Com certeza mais vale limpar uma sujidadezita que secou no ecrã do telefone. Não tinha saudades das insónias, caso perguntassem. Os novos vizinhos da casa da frente esquerda, vendida no ano recém transato, têm uma árvore de natal que se vê da rua com luzinhas azuis, verdes e vermelhas. Não prefiro; as de luzinhas amarelo-torrado é que são quentinhas. Consegui dois dias inteiros sem trabalhar, o ano começa disciplinado e amigo. Está escuro lá fora, as silhuetas das árvores não têm folhas e não oscilam ao vento ausente, está toda a gente a dormir. As vacas do Verão recolheram ao estábulo há muito, mas não tem estado frio algum. Mudei as anotações correspondentes a dois mil e vinte e dois para a nova agenda. Todos os anos tenho medo de já não haver agendas físicas à venda, pois delas cada vez há menos. Não quero estragar ainda mais os olhos esborrachando-os desta maneira com ecrãs. Entediam-me conversas sobre o Facebook e receitas de cozinha, caso tenha interesse. Suspeito que há quem se tenha mudado para dentro desses lugares. Há poemas que parecem slogans publicitários e por isso estarão sobreclassificados, isto digo eu, evidentemente. Que simplesmente adoro a Adília Lopes e o João Luís Barreto Guimarães, a Cláudia R. Sampaio e a Filipa Leal também digo, e há mais.

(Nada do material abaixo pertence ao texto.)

Lemma insert_turn_ok (s0 : rb_store D) K C st :
  insert_inv s0 K C st -> returns (rb_insert_turn (rotate cb) st) (insert_post s0 K C).
Proof using AugmentLaws0.
  destruct st as [[s node] parent]. intros (a & b & h & F & -> & Rt & HC & HK & Dk & S).
  destruct C as [|[d1 c1 p s1] C]; unfold rb_insert_turn; cbn [par].
  - eapply returns_bind; [by eapply insert_root_ok|]. intros s' Hs'. exact Hs'.
  - assert (HP : ptr p /\ (par C = 0 \/ ptr (par C))).
    { destruct F as (_ & _ & HP). split; [forall_part|apply par_ok; forall_part]. }
    destruct HP as [pp pC]. rewrite (proj2 (Z.eqb_neq p 0)) by nz.
    assert (Hp : nodes s !! p = Some (mkd d1 (bits (par C) c1) node (addr s1))) by apply F.
    unfold rb_is_black, rb_red_parent. rewrite (get_pc_ok _ _ _ _ _ _ pp Hp), !bind_ret.
    destruct (bits_parent (par C) c1 pC) as (_ & _ & ->). destruct c1; cbn [is_black]; cbv iota.
    2:{ apply returns_ret. eapply insert_done; eauto. right. exact I. }
    destruct C as [|[d2 [] g u] C]; try (by destruct HC as (_ & _ & [] & _)).
    rewrite bits_red. cbn [par].
    assert (Hg : nodes s !! g = Some (mkd d2 (bits (par C) Black) p (addr u))) by apply F.
    assert (HP : ptr g /\ NoDup (p :: inorder u)). { destruct F as (_ & Hn & HP). split; [forall_part|nodup_part]. }
    destruct HP as [pg Hn]. replace g with (par (Fr d2 Black g u :: C)) by done.
    pose proof (insert_red_ok s0 s d1 d2 C p g s1 u a node b h K F Rt HC HK Dk S) as IR.
    destruct insert_fix_sides as [EL ER].
    unfold insert_red in IR. destruct d2.
    + change get_right with (get_side (D := D) (flip L)). cbn [par]. rewrite (get_flip_ok _ _ _ _ _ _ pg Hg), bind_ret.
      rewrite (proj2 (Z.eqb_neq p (addr u))) by (apply node_neq; [done|distinct]). simpl negb. cbv iota. rewrite EL. exact IR.
    + change get_right with (get_side (D := D) R). cbn [par]. rewrite (get_side_ok _ _ _ _ _ _ pg Hg), bind_ret.
      rewrite Z.eqb_refl. simpl negb. cbv iota. change get_left with (get_side (D := D) (flip R)).
      rewrite (get_flip_ok _ _ _ _ _ _ pg Hg), bind_ret, ER. exact IR.
Qed.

Especialmente aqueles poemas que se inserem na categoria temática amor-mastigado. Só gosto de poemas que ou me fazem companhia ou me divertem. Cada vez me é mais difícil gostar de um filme, mas gostei da série portuguesa da Netflix, in-crí-vel. A palavra incrível toma-se melhor às prestações, está estafadíssima. Como fantástico. Fan-tás-ti-co, não como? Felizmente há os livros, abençoados, abençoados. Mas agora o melhor talvez fosse a loucura de ir dormir. Saúde!